- Description of the task
Would you copy the material below word for word, beginning with its first line and ending with the line that contains "the network front"?
************
(* ===== verification/Prelude.v ===== *)
(** * A verification development for the trading system

    The program is a price-time-priority matching engine in C++ with the queues,
    the network front end and the log-based distribution around it.  This
    development models its classes as Rocq definitions that follow the source
    line by line, and proves what makes them correct.  Paths below are relative
    to the repository.

    ** The program and its model

    - [include/order.hpp]: orders, trades, symbols.  [Order.v] has the structs,
      enumerations and symbol accessors; [Bytes.v] has the object representations
      (little-endian integers, the binary64 format, struct layouts with padding).
      Prices are C++ doubles: [Double.v] models them by [spec_float] at binary64,
      NaN, infinities and signed zeros included, with the order embedding used in
      the proofs; [Rounding.v] relates rounded sums and products to exact values.
    - [price_collar.hpp/.cpp]: [PriceCollar.v], computed in binary64.
    - [order_book.hpp/.cpp]: [OrderBook.v]; the two [std::map]s of price levels
      are sorted association lists with a comparator ([StdMap.v], a class of
      strict weak orders on a domain of keys), the cancel index is a [gmap].
      [Dump.v] has the text of [dump], with the decimal rounding of its prices.
    - [matching_engine.hpp/.cpp]: [MatchingEngine.v]; the [while] loop is a
      function of fuel, one unit per iteration.
    - [order_queue.hpp]: [OrderQueue.v], the interface: an abstract FIFO machine,
      and a class of implementations given by a labelled step relation and a
      simulation of that machine.  Implementations: [MutexQueue.v]
      ([mutex_order_queue.hpp], any number of threads, one step per
      synchronisation operation), [LockFreeQueue.v] ([lockfree_order_queue.hpp],
      one producer and one consumer, one step per shared access, with stale
      views), [LogQueue.v] ([log_backed_order_queue.hpp], files as bytes, restarts
      and crashes) with [TornWrite.v] (writes cut short, to either log) and
      [Durability.v] (the stages of [push] and power losses).  [RingProgress.v] is
      about progress: the ring's two sides scheduled alone.
    - [order_pool.hpp]: [OrderPool.v].  [sharding.hpp]: [Sharding.v].
    - [tcp_feed_handler.hpp/.cpp]: [FeedHandler.v], the event loop; the results of
      [epoll_wait], [accept] and [recv] are scripts.  [FeedSetup.v] has the set-up
      that comes before it, in a monad of state and exceptions, and the destructor.
    - [trade_log.hpp] and [trades_subscriber_main.cpp]: [TradeLog.v], on the file
      model of [Files.v].
    - [shard_router_queue.hpp]: [ShardRouter.v].  [shard_leader_lock.hpp]:
      [LeaderLock.v].  [engine_main.cpp]: [EngineVM.v] (the loop body) and
      [EngineMain.v] (constructors and loop on one disk).  [server_main.cpp]:
      [Server.v] (the threads over any queue) and [ServerMain.v] (the whole
      program, every [printf] a step).  [gateway_main.cpp]: [Pipeline.v], which
      also joins feed handler, router, log and engine process.
    - All [main] functions as seen from a shell: [Programs.v] reads their arguments
      ([atoi] and casts), names their files and gives the text they print.
    - A shard as a whole: [ShardSystem.v] interleaves gateways, replicas of the
      engine process and subscribers on one disk and one kernel lock, with kills
      (also in the middle of a checkpoint), restarts and changes of the files that can
      be opened; a replica's turn is split
      into its pop, its submission and each publication.  [ShardProps.v] has its
      theorems.
    - A deployment: [Deployment.v] puts any number of gateways and of shards on one
      disk.  [ShardFiles.v] shows which files each call touches: those of its shard,
      and no name of a file of one shard is one of another.
    - [benchmarks/benchmark_queue.cpp]: [Benchmark.v], the two threads with their
      clock over any queue, and the statistics in binary64; [BenchProgress.v], its
      consumer thread scheduled alone over the ring.
    - [tests/]: [Conformance.v] runs the repository's tests on the model; all pass.

    ** What is proved

    - The engine ([Exchange.v], [Refinement.v], [ExchangeFacts.v],
      [CancelIndex.v], [Session.v], [EngineProps.v]).  [Exchange.v] is an abstract
      exchange with one priority-ordered list of orders per side and no maps, no
      levels and no index; every session of well-typed requests refines it.  From
      it and from the invariants of sessions: price-time priority, conservation of
      quantity, an uncrossed book, soundness of trades, exactness of cancellation
      and of the cancel index when ids are distinct, termination of the matching loop, no effect of
      rejections, market orders never rest, and the range of the clock.  In
      [EngineMain.v], the types: a process given well-typed orders keeps every
      field of its books and trades in range and each book to its symbol.
    - The collar ([PriceCollar.v]): for every reference that is not negative it is
      exact up to the rounded bounds themselves; a negative one inverts the band.
      The dump of a book reads back ([Dump.v]).
    - The queues: each implementation simulates the abstract FIFO; from the class,
      consumers receive a prefix of what was pushed, and everything when [pop]
      fails.  For the mutex queue: no lost notification of [push] and no deadlock.
      For the ring: bounds, absence of data races, capacity, and calls that finish
      in four accesses whatever the other side does.  For the log: exactly once
      across restarts between calls, the offsets after a crash inside [pop], and
      orders that survive a power loss once their [push] has returned.
    - The programs: the server, from its clients' bytes to its exit, prints what one
      thread would, for every queue and schedule ([ServerMain.v]); the feed handler
      delivers exactly the records of every stream, and its set-up leaks no
      descriptor; the router partitions by symbol; a subscriber sees the whole
      history; the engine program that leads from an empty disk on handles its whole
      log, interrupted at any turn, and its output is given exactly; the programs of a deployment meet in the
      same files ([Programs.v]); and the end-to-end equivalences of [Pipeline.v]
      (clients to books) and [EngineMain.v] (order log to trade subscribers).
    - The shard ([ShardProps.v]), under every interleaving: each replica's engines
      are those of dedicated sessions over the part of the log it has read; at most
      one replica is active; the trade log is one run of trades per election; each
      subscriber has received exactly its span of the trade log; and a process stops
      only where a file it opens is refused.  The proofs are by induction on the actions, with an invariant of
      the disk, the replicas and the subscribers.
    - The deployment ([Deployment.v]): seen from one shard, a run of the whole is a
      run of that shard alone, so that the theorems on shards hold of each shard of
      a deployment; and every symbol has one book, whichever gateways route its
      orders.
    - The benchmark ([Benchmark.v]): every order is stamped in bounds, at its push
      before its pop; over the ring the consumer finishes on its own after the
      shutdown; the percentiles are measured latencies and in order, and so
      are their medians over several runs.
    - What the code does not do: theorems that exhibit a lost shutdown wakeup, a
      lost early stop, orders dropped at the end of a stream, replay or loss after a
      crash in [pop], a log read from the wrong bytes after a write cut short, a
      restarted replica without its book, duplicated or missing
      trades after a failover, NaN limits, an inverted collar, duplicate ids, a
      subscriber on the wrong file and a diverging constructor.

    ** Conventions

    [Prelude.v] has 64-bit arithmetic on [Z] with explicit reduction ([add64],
    [sub64], [mul64]); the [outcome] monad ([Ret], [Throw] for exceptions, [Undef]
    for undefined behaviour, [NoFuel] for a loop that has not ended); and shared
    lemmas and tactics.  Fuel: [match_fuel] is one more than the number of orders
    on the opposite side, each iteration but the last fills or removes one of them
    or ends the incoming order, and [submit_returns] shows that it suffices;
    [process_loop] has one more than the bytes of the buffer; [round_up] has 65,
    the number of powers of two below [2^64] and the last test; the benchmark's
    consumer needs six steps for an order, four of them in [pop].  Loops that poll
    for ever take the number of turns as an argument, and the theorems hold for
    every number that covers the records on disk.  Bounds: the FIFO
    theorems hold for fewer than [2^64] pushes on the ring (its counters), for any
    number on the mutex queue, and for logs below [2^63] bytes (file offsets); the
    time-priority theorem for fewer than [2^63] requests (the clock); the
    percentiles for at most [2^46] orders, so that 127/128 of their number is a
    double, which separates the indices of p99 and p99.9 whatever the rounding.

    Memory order: the mutex queue lets the relaxed load of [done_] return a stale
    [false]; the ring lets every acquire load return any value between the last one
    seen and the current one, and absence of races on its slots is a theorem.

    ** Not modelled

    The lock file as a file (it stays empty and nothing reads it; its lock is
    modelled), the installation of signal handlers (a signal is a [stop], a [shutdown] or the
    end of the turns), [setvbuf], socket options and addresses, a failing [fstat],
    memory exhaustion but in the ring's constructor, the structs [WireTrade] and [WireReject] (unused by the
    source), the benchmark's thread pinning, random number generator (its draws are
    arguments), description of the machine and printed table, and the Python clients
    except for their packing of a wire order.

    ** Left to extend

    Behaviour of the ring when its counters wrap; checkpoint files under a power loss
    (the log is modelled under one, its checkpoints under process crashes only). *)

From stdpp Require Export base list gmap strings relations sorting.
From Stdlib Require Export ZArith Lia.

#[global] Open Scope Z_scope.

(** ** Machine-width unsigned integers

    [uint64_t], [size_t] and [uint32_t] values are integers of [Z] kept in range;
    every arithmetic operation of the source that may leave the range is
    followed by an explicit reduction. *)

Definition modulus64 : Z := 2 ^ 64.

Definition wrap64 (z : Z) : Z := z mod modulus64.

Definition u64 (z : Z) : Prop := 0 <= z < modulus64.

Definition add64 (a b : Z) : Z := wrap64 (a + b).

Definition sub64 (a b : Z) : Z := wrap64 (a - b).

Definition mul64 (a b : Z) : Z := wrap64 (a * b).

Declare Scope u64_scope.
Delimit Scope u64_scope with u64.
Notation "a +ᵤ b" := (add64 a b) (at level 50, left associativity) : u64_scope.
Notation "a -ᵤ b" := (sub64 a b) (at level 50, left associativity) : u64_scope.
#[global] Open Scope u64_scope.

Lemma modulus64_pos : 0 < modulus64.
Proof. reflexivity. Qed.

Lemma modulus64_val : modulus64 = 18446744073709551616.
Proof. reflexivity. Qed.

Lemma wrap64_u64 z : u64 (wrap64 z).
Proof. apply Z.mod_pos_bound, modulus64_pos. Qed.

Lemma wrap64_small z : u64 z -> wrap64 z = z.
Proof. intros H. by apply Z.mod_small. Qed.

Lemma add64_small a b : 0 <= a + b < modulus64 -> a +ᵤ b = a + b.
Proof. intros H. by apply wrap64_small. Qed.

Lemma sub64_small a b : 0 <= b <= a -> u64 a -> a -ᵤ b = a - b.
Proof. unfold u64. intros H1 H2. apply wrap64_small. unfold u64. lia. Qed.

#[global] Instance u64_dec z : Decision (u64 z).
Proof. unfold u64. apply _. Defined.

Create HintDb u64.
Create Rewrite HintDb u64.
#[export] Hint Resolve wrap64_u64 : u64.
#[export] Hint Rewrite wrap64_small add64_small sub64_small using (unfold u64 in *; lia) : u64.

(** ** Outcomes of imperative code

    A call either returns, throws, has undefined behaviour, or exhausts the
    fuel of the loop that models it.  The last two are never confused with a
    normal return, so that "the code returns" is a statement of its own. *)

Inductive outcome (A : Type) : Type :=
  | Ret (a : A)
  | Throw (msg : string)
  | Undef
  | NoFuel.
Arguments Ret {A} a.
Arguments Throw {A} msg.
Arguments Undef {A}.
Arguments NoFuel {A}.

#[global] Instance outcome_ret : MRet outcome := @Ret.

#[global] Instance outcome_bind : MBind outcome := fun A B f m =>
  match m with
  | Ret a => f a
  | Throw s => Throw s
  | Undef => Undef
  | NoFuel => NoFuel
  end.

#[global] Instance outcome_fmap : FMap outcome := fun A B f m => m ≫= (fun a => Ret (f a)).

Definition returns {A} (m : outcome A) : Prop := exists a, m = Ret a.

(** The value returned, if any. *)
Definition of_outcome {A} (m : outcome A) : option A :=
  match m with Ret a => Some a | _ => None end.

Lemma bind_Ret {A B} (f : A -> outcome B) m b :
  m ≫= f = Ret b <-> exists a, m = Ret a /\ f a = Ret b.
Proof. split; [destruct m; naive_solver | by intros (a & -> & ?)]. Qed.

Lemma fmap_Ret {A B} (f : A -> B) (m : outcome A) b :
  f <$> m = Ret b <-> exists a, m = Ret a /\ b = f a.
Proof. split; [destruct m; naive_solver | by intros (a & -> & ->)]. Qed.

(** ** Sums over lists *)

Definition zsum {A} (f : A -> Z) (l : list A) : Z := foldr (fun a s => f a + s) 0 l.
Arguments zsum : simpl never.

Lemma zsum_nil {A} (f : A -> Z) : zsum f [] = 0.
Proof. done. Qed.

Lemma zsum_cons {A} (f : A -> Z) a l : zsum f (a :: l) = f a + zsum f l.
Proof. done. Qed.

Lemma zsum_app {A} (f : A -> Z) l k : zsum f (l ++ k) = zsum f l + zsum f k.
Proof. induction l as [|a l IH]; [done|]. simpl. rewrite !zsum_cons, IH. lia. Qed.

Lemma zsum_nonneg {A} (f : A -> Z) l : Forall (fun a => 0 <= f a) l -> 0 <= zsum f l.
Proof. induction 1; [done|]. rewrite zsum_cons. lia. Qed.

Lemma zsum_fmap {A B} (f : B -> Z) (g : A -> B) l : zsum f (g <$> l) = zsum (f ∘ g) l.
Proof. induction l as [|a l IH]; [done|]. rewrite fmap_cons, !zsum_cons, IH. done. Qed.

Create Rewrite HintDb zsum.
#[export] Hint Rewrite @zsum_nil @zsum_cons @zsum_app : zsum.

(** ** Membership in concatenations *)

Lemma elem_of_concat {A} (x : A) (ls : list (list A)) :
  x ∈ concat ls <-> exists l, x ∈ l /\ l ∈ ls.
Proof. induction ls as [|l ls IH]; simpl; [|rewrite elem_of_app, IH]; set_solver. Qed.

Lemma filter_id {A} (P : A -> Prop) `{!forall x, Decision (P x)} (l : list A) :
  (forall x, x ∈ l -> P x) -> filter P l = l.
Proof.
  induction l as [|x l IH]; intros HP; [done|].
  rewrite filter_cons_True by (apply HP; set_solver). f_equal. apply IH. set_solver.
Qed.

(** ** Tactics of the development *)

(** Splits every match or conditional in sight, keeping the equations. *)
Ltac split_cases := repeat (case_match; simplify_eq/=).

(** Turns boolean comparisons on integers into propositions. *)
Ltac zbool :=
  repeat match goal with
  | H : (_ <? _) = true |- _ => apply Z.ltb_lt in H
  | H : (_ <? _) = false |- _ => apply Z.ltb_ge in H
  | H : (_ <=? _) = true |- _ => apply Z.leb_le in H
  | H : (_ <=? _) = false |- _ => apply Z.leb_gt in H
  | H : (_ =? _) = true |- _ => apply Z.eqb_eq in H
  | H : (_ =? _) = false |- _ => apply Z.eqb_neq in H
  end.

(** Inverts equations [m ≫= f = Ret b]. *)
Ltac inv_ret :=
  repeat match goal with
  | H : (_ ≫= _) = Ret _ |- _ => apply bind_Ret in H as (? & ? & ?)
  | H : Ret _ = Ret _ |- _ => injection H as H; subst
  end; simplify_eq/=.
************
- Solution for this task
(* ===== verification/Prelude.v ===== *)
(** * A verification development for the trading system

    The program is a price-time-priority matching engine in C++ with the queues,
    the network front end and the log-based distribution around it.  This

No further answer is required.